● TASK REQUIREMENTS
Below are several entries. Transcribe exactly those lines that fall from the one with "<- roster_is_preferred. split." through the one with "- intros Hx. apply (Permutation_in", end lines included.

· · · · ·

(** X13. [/api/history] answers with the empty list exactly when no
    stored row has the requested server: when the request carries no
    [server] argument, or names a server that was never stored. *)
Theorem history_empty_iff (srv : option string) (db : database) :
  get_history srv db = []
  <-> forall r, In r (table db) -> srv <> Some (server r).
Proof.
  unfold get_history. split.
  - intros H r Hr E. subst srv. apply map_eq_nil in H.
    unfold select_history in H.
    assert (Hin : In r (stable_sort
                          (fun a b => String.leb (timestamp b) (timestamp a))
                          (filter (fun r0 => String.eqb (server r0) (server r))
                                  (table db)))).
    { apply stable_sort_in. apply filter_In. split; [assumption|].
      apply String.eqb_refl. }
    destruct (stable_sort _ _) as [|x l]; [contradiction|]. discriminate.
  - intros H. destruct srv as [s|]; [|reflexivity].
    unfold select_history.
    assert (E : filter (fun r => String.eqb (server r) s) (table db) = []).
    { induction (table db) as [|r l IH]; simpl; [reflexivity|].
      destruct (String.eqb_spec (server r) s) as [E|E].
      - exfalso. apply (H r); [simpl; auto|congruence].
      - apply IH. intros r' Hr'. apply H. simpl. auto. }
    rewrite E. reflexivity.
Qed.

(** ** The realtime query after a cycle *)

(** X14. [/api/realtime] answers with the empty list exactly when the
    table is empty: every stored server shows up. *)
Theorem realtime_empty_iff (db : database) :
  get_realtime_data db = [] <-> table db = [].
Proof.
  rewrite get_realtime_data_rows. split.
  - intros H. apply map_eq_nil in H.
    destruct (table db) as [|r l] eqn:T; [reflexivity|exfalso].
    assert (Hs : In (server r) (map server (table db)))
      by (rewrite T; simpl; auto).
    apply select_latest_covers in Hs. apply in_map_iff in Hs.
    destruct Hs as (r' & _ & Hr').
    apply (stable_sort_in (fun a b => rank (server a) <=? rank (server b)))
      in Hr'.
    rewrite H in Hr'. contradiction.
  - intros T. unfold select_latest. rewrite T. reflexivity.
Qed.

Lemma index_some_nth (x : string) (l : list string) : forall i,
  index x l = Some i -> nth_error l (Z.to_nat i) = Some x.
Proof.
  induction l as [|y l IH]; simpl; intros i H; [discriminate|].
  destruct (String.eqb_spec y x) as [->|E].
  - inversion H. reflexivity.
  - destruct (index x l) as [j|] eqn:J; [|discriminate].
    inversion H. pose proof (index_bound _ _ _ J).
    replace (Z.to_nat (j + 1)) with (S (Z.to_nat j)) by lia.
    simpl. apply IH. reflexivity.
Qed.

Lemma rank_injective (s s' : string) :
  In s preferred_order -> In s' preferred_order ->
  rank s = rank s' -> s = s'.
Proof.
  unfold rank. intros H H' E.
  destruct (index s preferred_order) as [i|] eqn:I;
    [|apply index_none in I; contradiction].
  destruct (index s' preferred_order) as [j|] eqn:J;
    [|apply index_none in J; contradiction].
  subst j. apply index_some_nth in I. apply index_some_nth in J. congruence.
Qed.

Lemma roster_is_preferred (s : string) :
  In s ntp_servers <-> In s preferred_order.
Proof.
  rewrite <- !mem_true. split; intros H; apply mem_true in H; simpl in H;
    repeat (destruct H as [<-|H]; [vm_compute; reflexivity|]);
    contradiction.
Qed.

Lemma preferred_order_ranked :
  StronglySorted (fun s s' => rank s < rank s') preferred_order.
Proof.
  unfold preferred_order.
  repeat (constructor; [|repeat (constructor; [vm_compute; reflexivity|]);
                         constructor]).
  constructor.
Qed.

Lemma sorted_unique (l1 : list string) : forall l2,
  StronglySorted (fun s s' => rank s < rank s') l1 ->
  StronglySorted (fun s s' => rank s < rank s') l2 ->
  (forall x, In x l1 <-> In x l2) ->
  l1 = l2.
Proof.
  induction l1 as [|a t1 IH]; intros [|b t2] S1 S2 Hsame.
  - reflexivity.
  - exfalso. apply (proj2 (Hsame b)). simpl. auto.
  - exfalso. apply (proj1 (Hsame a)). simpl. auto.
  - apply StronglySorted_inv in S1. destruct S1 as [S1 F1].
    apply StronglySorted_inv in S2. destruct S2 as [S2 F2].
    rewrite Forall_forall in F1, F2.
    assert (E : a = b).
    { destruct (proj1 (Hsame a) (or_introl eq_refl)) as [?|Ha]; [auto|].
      destruct (proj2 (Hsame b) (or_introl eq_refl)) as [?|Hb]; [auto|].
      specialize (F1 _ Hb). specialize (F2 _ Ha). lia. }
    subst b. f_equal. apply IH; try assumption.
    intros x. split; intros Hx.
    + destruct (proj1 (Hsame x) (or_intror Hx)) as [<-|?]; [|assumption].
      specialize (F1 _ Hx). lia.
    + destruct (proj2 (Hsame x) (or_intror Hx)) as [<-|?]; [|assumption].
      specialize (F2 _ Hx). lia.
Qed.

Lemma ranked_strictly (l : list row) :
  StronglySorted (fun a b => rank (server a) <= rank (server b)) l ->
  NoDup (map server l) ->
  (forall r, In r l -> In (server r) preferred_order) ->
  StronglySorted (fun s s' => rank s < rank s') (map server l).
Proof.
  induction 1 as [|r l Hs IH Hr]; intros Hnd Hin; simpl; constructor.
  - inversion Hnd; subst. apply IH; [assumption|].
    intros r' Hr'. apply Hin. simpl. auto.
  - inversion Hnd as [|? ? Hnotin _]; subst.
    rewrite Forall_forall in *. intros s Hs'.
    apply in_map_iff in Hs'. destruct Hs' as (r' & <- & Hr').
    specialize (Hr _ Hr').
    assert (rank (server r) <> rank (server r')).
    { intros E. apply Hnotin.
      rewrite (rank_injective _ _ (Hin r (or_introl eq_refl))
                 (Hin r' (or_intror Hr')) E).
      apply in_map. assumption. }
    lia.
Qed.

Lemma to_dict_sample e i s :
  to_dict (sample_of e i s) = to_dict (sample_of e 0 s).
Proof. unfold sample_of. destruct (request e s); reflexivity. Qed.

Lemma new_ids_above e db st new r :
  cycle_inv e db st new -> In r new -> seq db < id r.
Proof.
  intros I Hr. apply (in_map id) in Hr. rewrite (inv_ids _ _ _ _ I) in Hr.
  apply in_map_iff in Hr. destruct Hr as (k & <- & Hk).
  apply in_seq in Hk. lia.
Qed.

(** X15. After a finished cycle whose writes the store accepted, on a
    table that held only servers of the list, [/api/realtime] returns
    exactly the fifteen samples of that cycle, one per server, in the
    order of [preferred_order], whatever the interleaving was and
    whatever older rows the table holds. *)
Theorem realtime_after_cycle (e : env) (sched : list event) (db : database)
    (st : cycle_state) :
  db_wf db ->
  Forall (fun r => In (server r) ntp_servers) (table db) ->
  (forall s, In s ntp_servers -> insert_ok e s = true) ->
  run e sched (cycle_init db) = Some st ->
  cycle_over st = true ->
  get_realtime_data (cs_db st)
  = map (fun s => to_dict (sample_of e 0 s)) preferred_order.
Proof.
  intros Hwf Hold Hok Hrun Hover.
  destruct (cycle_rows_complete _ _ _ _ Hok Hrun Hover) as (new & I & P).
  pose proof (db_wf_distinct_ids _ (cycle_keeps_db_wf _ _ _ _ Hwf Hrun))
    as Hnd.
  rewrite get_realtime_data_rows.
  set (L := stable_sort (fun a b => rank (server a) <=? rank (server b))
              (select_latest (cs_db st))).
  assert (PL : Permutation L (select_latest (cs_db st)))
    by apply stable_sort_perm.
  assert (Hnew : forall r, In r L -> In r new).
  { intros r Hr. apply (Permutation_in _ PL) in Hr.
    apply select_latest_spec in Hr. destruct Hr as [Hr Hmax].
    rewrite (inv_table _ _ _ _ I) in Hr. apply in_app_or in Hr.
    destruct Hr as [Hr|Hr]; [exfalso|assumption].
    rewrite Forall_forall in Hold.
    pose proof (Hold _ Hr) as Hs.
    apply (Permutation_in _ (Permutation_sym P)) in Hs.
    apply in_map_iff in Hs. destruct Hs as (r' & Hs' & Hr').
    assert (Hle : id r' <= id r).
    { apply Hmax; [|assumption].
      rewrite (inv_table _ _ _ _ I). apply in_or_app. auto. }
    pose proof (new_ids_above _ _ _ _ _ I Hr').
    destruct Hwf as [_ Hb]. rewrite Forall_forall in Hb.
    specialize (Hb _ Hr). lia. }
  assert (Hservers : forall x, In x (map server L) <-> In x preferred_order).
  { intros x. rewrite <- roster_is_preferred. split.
    - intros Hx. apply in_map_iff in Hx. destruct Hx as (r & <- & Hr).
      apply (Permutation_in _ P). apply in_map. auto.
    - intros Hx. apply (Permutation_in _ (Permutation_sym P)) in Hx.
      apply (Permutation_in _ (Permutation_map server (Permutation_sym PL))).
      apply select_latest_covers.
      rewrite (inv_table _ _ _ _ I), map_app. apply in_or_app. auto. }
  assert (E : map server L = preferred_order).
  { apply sorted_unique; [|apply preferred_order_ranked|exact Hservers].
    apply ranked_strictly.
    - apply (stable_sort_ordered (fun r => rank (server r))).
    - apply (Permutation_NoDup (Permutation_map server (Permutation_sym PL))).
      apply select_latest_distinct. assumption.
    - intros r Hr. apply Hservers. apply in_map. assumption. }
  rewrite <- E, map_map. apply map_ext_in. intros r Hr.
  pose proof (inv_rows _ _ _ _ I) as F. rewrite Forall_forall in F.
  rewrite (F _ (Hnew _ Hr)) at 1. apply to_dict_sample.
Qed.

Lemma realtime_after_cycle_witness :
  get_realtime_data (cs_db state_one_down)
  = map (fun s => to_dict (sample_of env_one_down 0 s)) preferred_order.
Proof.
  apply (realtime_after_cycle env_one_down (sequential ntp_servers)
           empty_db state_one_down).
  - apply db_wf_empty.
  - constructor.
  - intros s _. reflexivity.
  - vm_compute. reflexivity.
  - vm_compute. reflexivity.
Defined.

(** ** Three decimals *)

Lemma round_half_even_close (x : Q) :
  (Qabs (inject_Z (round_half_even x) - x) <= 1 # 2)%Q.
Proof.
  unfold round_half_even.
  pose proof (Qfloor_le x) as Hlo. pose proof (Qlt_floor x) as Hhi.
  rewrite inject_Z_plus in Hhi. change (inject_Z 1) with 1%Q in Hhi.
  apply Qabs_Qle_condition.
  destruct (Qcompare_spec (x - inject_Z (Qfloor x)) (1 # 2)) as [E|L|G].
  - destruct (Z.even (Qfloor x)).
    + split; Lqa.lra.
    + rewrite inject_Z_plus. change (inject_Z 1) with 1%Q. split; Lqa.lra.
  - split; Lqa.lra.
  - rewrite inject_Z_plus. change (inject_Z 1) with 1%Q. split; Lqa.lra.
Qed.

Lemma round_half_even_nonneg (x : Q) :
  (0 <= x)%Q -> 0 <= round_half_even x.
Proof.
  intros H. unfold round_half_even.
  assert (0 <= Qfloor x) by (apply (Qfloor_resp_le 0 x); assumption).
  destruct (_ ?= _)%Q; [destruct (Z.even _)| |]; lia.
Qed.

Lemma digits_value_decimal (n : Z) :
  0 <= n -> digits_value (decimal n) = Some n.
Proof.
  intros H. unfold digits_value, decimal.
  rewrite DecimalString.NilEmpty.usu. simpl.
  rewrite DecimalN.Unsigned.of_to, Z2N.id by assumption. reflexivity.
Qed.

Lemma fraction_digits (f : Z) :
  0 <= f < 1000 ->
  String.length
    ((if (f <? 10)%Z then "00" else if (f <? 100)%Z then "0" else "")
     ++ decimal f)%string = 3%nat
  /\ digits_value
       ((if (f <? 10)%Z then "00" else if (f <? 100)%Z then "0" else "")
        ++ decimal f)%string = Some f.
Proof.
  intros H.
  set (ok := fun k : nat =>
         let f := Z.of_nat k in
         let fp := ((if (f <? 10)%Z then "00" else if (f <? 100)%Z then "0" else "")
                    ++ decimal f)%string in
         Nat.eqb (String.length fp) 3
         && match digits_value fp with
            | Some v => v =? f
            | None => false
            end).
  assert (All : forallb ok (List.seq 0 1000) = true)
    by (vm_compute; reflexivity).
  rewrite forallb_forall in All.
  assert (Hk : In (Z.to_nat f) (List.seq 0 1000)) by (apply in_seq; lia).
  specialize (All _ Hk). unfold ok in All.
  rewrite Z2Nat.id in All by lia.
  apply andb_true_iff in All. destruct All as [Hl Hv].
  apply Nat.eqb_eq in Hl. split; [exact Hl|].
  destruct (digits_value _) as [v|]; [|discriminate].
  apply Z.eqb_eq in Hv. congruence.
Qed.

· · · · ·

● RESULT
  { intros x. rewrite <- roster_is_preferred. split.
    - intros Hx. apply in_map_iff in Hx. destruct Hx as (r & <- & Hr).
      apply (Permutation_in _ P). apply in_map. auto.
    - intros Hx. apply (Permutation_in _ (Permutation_sym P)) in Hx.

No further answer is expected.